## PROBLEM TO SOLVE
The answer must consist of every line from the entries that holds the word "exact".

(Stored data entries)
(** * Chains and their mbufs *)

Lemma concat_perm (x y : list (Z * list mbuf)) : x ≡ₚ y -> concat (snd <$> x) ≡ₚ concat (snd <$> y).
Proof. induction 1; cbn; [done|by f_equiv|by rewrite !(assoc_L (++)), (Permutation_app_comm (snd _))|by etrans]. Qed.

Lemma live_insert (M : chains) h c : M !! h = None -> live (<[h := c]> M) ≡ₚ c ++ live M.
Proof. intros H. exact (concat_perm _ ((h, c) :: map_to_list M) (map_to_list_insert M h c H)). Qed.

Lemma live_delete (M : chains) h c : M !! h = Some c -> live M ≡ₚ c ++ live (delete h M).
Proof. intros H. symmetry. exact (concat_perm ((h, c) :: map_to_list (delete h M)) _ (map_to_list_delete M h c H)). Qed.

Lemma live_elem (M : chains) h c : M !! h = Some c -> c ⊆ live M.
Proof. intros H m Hm. rewrite (live_delete M h c H). apply elem_of_app. by left. Qed.

Lemma abs_frame s s' M : frame s s' (live M) -> abs s' M = abs s M.
Proof.
  intros H. unfold abs. apply map_fmap_ext. intros h c Hc. unfold abs1. f_equal.
  eapply frame_part; [done|]. by eapply live_elem.
Qed.

Lemma abs_insert s M h c : abs s (<[h := c]> M) = <[h := abs1 s c]> (abs s M).
Proof. apply fmap_insert. Qed.

Lemma abs_delete s M h : abs s (delete h M) = delete h (abs s M).
Proof. apply fmap_delete. Qed.

Lemma abs_lookup s M h x : abs s M !! h = Some x -> exists c, M !! h = Some c /\ x = abs1 s c.
Proof. unfold abs. rewrite lookup_fmap. intros (c & Ec & E)%fmap_Some. by exists c. Qed.

Lemma abs_some s (M : chains) h c : M !! h = Some c -> abs s M !! h = Some (abs1 s c).
Proof. intros E. unfold abs. by rewrite lookup_fmap, E. Qed.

## RESPONSE BOX
Proof. intros H. exact (concat_perm _ ((h, c) :: map_to_list M) (map_to_list_insert M h c H)). Qed.
Proof. intros H. symmetry. exact (concat_perm ((h, c) :: map_to_list (delete h M)) _ (map_to_list_delete M h c H)). Qed.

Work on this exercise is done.